Lemma verify_counted library update w :
  (∀ q m, keeps (orderly calm_ok) (report update q m)) →
  wp (VerifySTRMWithProgress library update) w (λ r w', ∀ v, r = Ok v → ∃ strmBase entries,
    during (w_db w) (w_db w') (AWalk strmBase (entries, None)) ∧
    (rs_Valid v + rs_Missing v + rs_Invalid v)%Z = Z.of_nat (length (strm_entries strmBase entries))).
Proof.
  intros Hup. unfold VerifySTRMWithProgress.
  apply wp_bind. eapply wp_mono; [apply calm_paths|]. intros [[[[mr ?] sb] px]|e] w1 Ho1; [|done].
  apply wp_bind. eapply wp_mono; [apply Hup|]. intros [[]|e] w2 Ho2; [|done].
  apply wp_bind, wp_walk. intros [entries failure] w3 _ Hd.
  apply wp_bind. eapply wp_mono; [apply wp_and; [apply (keeps_fold (orderly calm_ok)); intros; apply calm_verify_entry|apply verify_entries]|].
  intros [jobs|e] w4 [Ho4 Hj]; [|done]. apply wp_bind, wp_walk_failed; [done|]. intros ->.
  apply wp_bind. eapply wp_mono; [apply Hup|]. intros [[]|e] w5 Ho5; [|done]. cbv zeta. apply wp_bind.
  eapply wp_mono; [apply wp_and; [apply calm_process; intros; apply calm_fold_errors; intros; by apply calm_verify_job|]|].
  { apply (process_total _ _ judged (λ g, Z.of_nat (length g))). intros st g w' _. apply group_total. }
  intros [[st [e|]]|e] w6 [Ho6 Hst]; [by apply wp_lift| |done].
  apply wp_bind. eapply wp_mono; [apply Hup|]. intros [[]|e] w7 Ho7; [|done]. apply wp_ret. intros v [= <-].
  exists sb, entries. split.
  - eapply during_orderly; [etrans; [exact Ho1|exact Ho2]|]. by repeat (eapply orderly_during; [|done]).
  - cbn [rs_Valid rs_Missing rs_Invalid]. specialize (Hst st eq_refl). unfold judged in Hst. rewrite Hst, groups_count.
    rewrite (Hj jobs eq_refl). simpl. lia.
Qed.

::::

- [Required work]
Copy the whole listing out exactly, so that every line matches what is above.

- [Task response]
Lemma verify_counted library update w :
  (∀ q m, keeps (orderly calm_ok) (report update q m)) →
  wp (VerifySTRMWithProgress library update) w (λ r w', ∀ v, r = Ok v → ∃ strmBase entries,
    during (w_db w) (w_db w') (AWalk strmBase (entries, None)) ∧
    (rs_Valid v + rs_Missing v + rs_Invalid v)%Z = Z.of_nat (length (strm_entries strmBase entries))).
Proof.
  intros Hup. unfold VerifySTRMWithProgress.
  apply wp_bind. eapply wp_mono; [apply calm_paths|]. intros [[[[mr ?] sb] px]|e] w1 Ho1; [|done].
  apply wp_bind. eapply wp_mono; [apply Hup|]. intros [[]|e] w2 Ho2; [|done].
  apply wp_bind, wp_walk. intros [entries failure] w3 _ Hd.
  apply wp_bind. eapply wp_mono; [apply wp_and; [apply (keeps_fold (orderly calm_ok)); intros; apply calm_verify_entry|apply verify_entries]|].
  intros [jobs|e] w4 [Ho4 Hj]; [|done]. apply wp_bind, wp_walk_failed; [done|]. intros ->.
  apply wp_bind. eapply wp_mono; [apply Hup|]. intros [[]|e] w5 Ho5; [|done]. cbv zeta. apply wp_bind.
  eapply wp_mono; [apply wp_and; [apply calm_process; intros; apply calm_fold_errors; intros; by apply calm_verify_job|]|].
  { apply (process_total _ _ judged (λ g, Z.of_nat (length g))). intros st g w' _. apply group_total. }
  intros [[st [e|]]|e] w6 [Ho6 Hst]; [by apply wp_lift| |done].
  apply wp_bind. eapply wp_mono; [apply Hup|]. intros [[]|e] w7 Ho7; [|done]. apply wp_ret. intros v [= <-].
  exists sb, entries. split.
  - eapply during_orderly; [etrans; [exact Ho1|exact Ho2]|]. by repeat (eapply orderly_during; [|done]).
  - cbn [rs_Valid rs_Missing rs_Invalid]. specialize (Hst st eq_refl). unfold judged in Hst. rewrite Hst, groups_count.
    rewrite (Hj jobs eq_refl). simpl. lia.
Qed.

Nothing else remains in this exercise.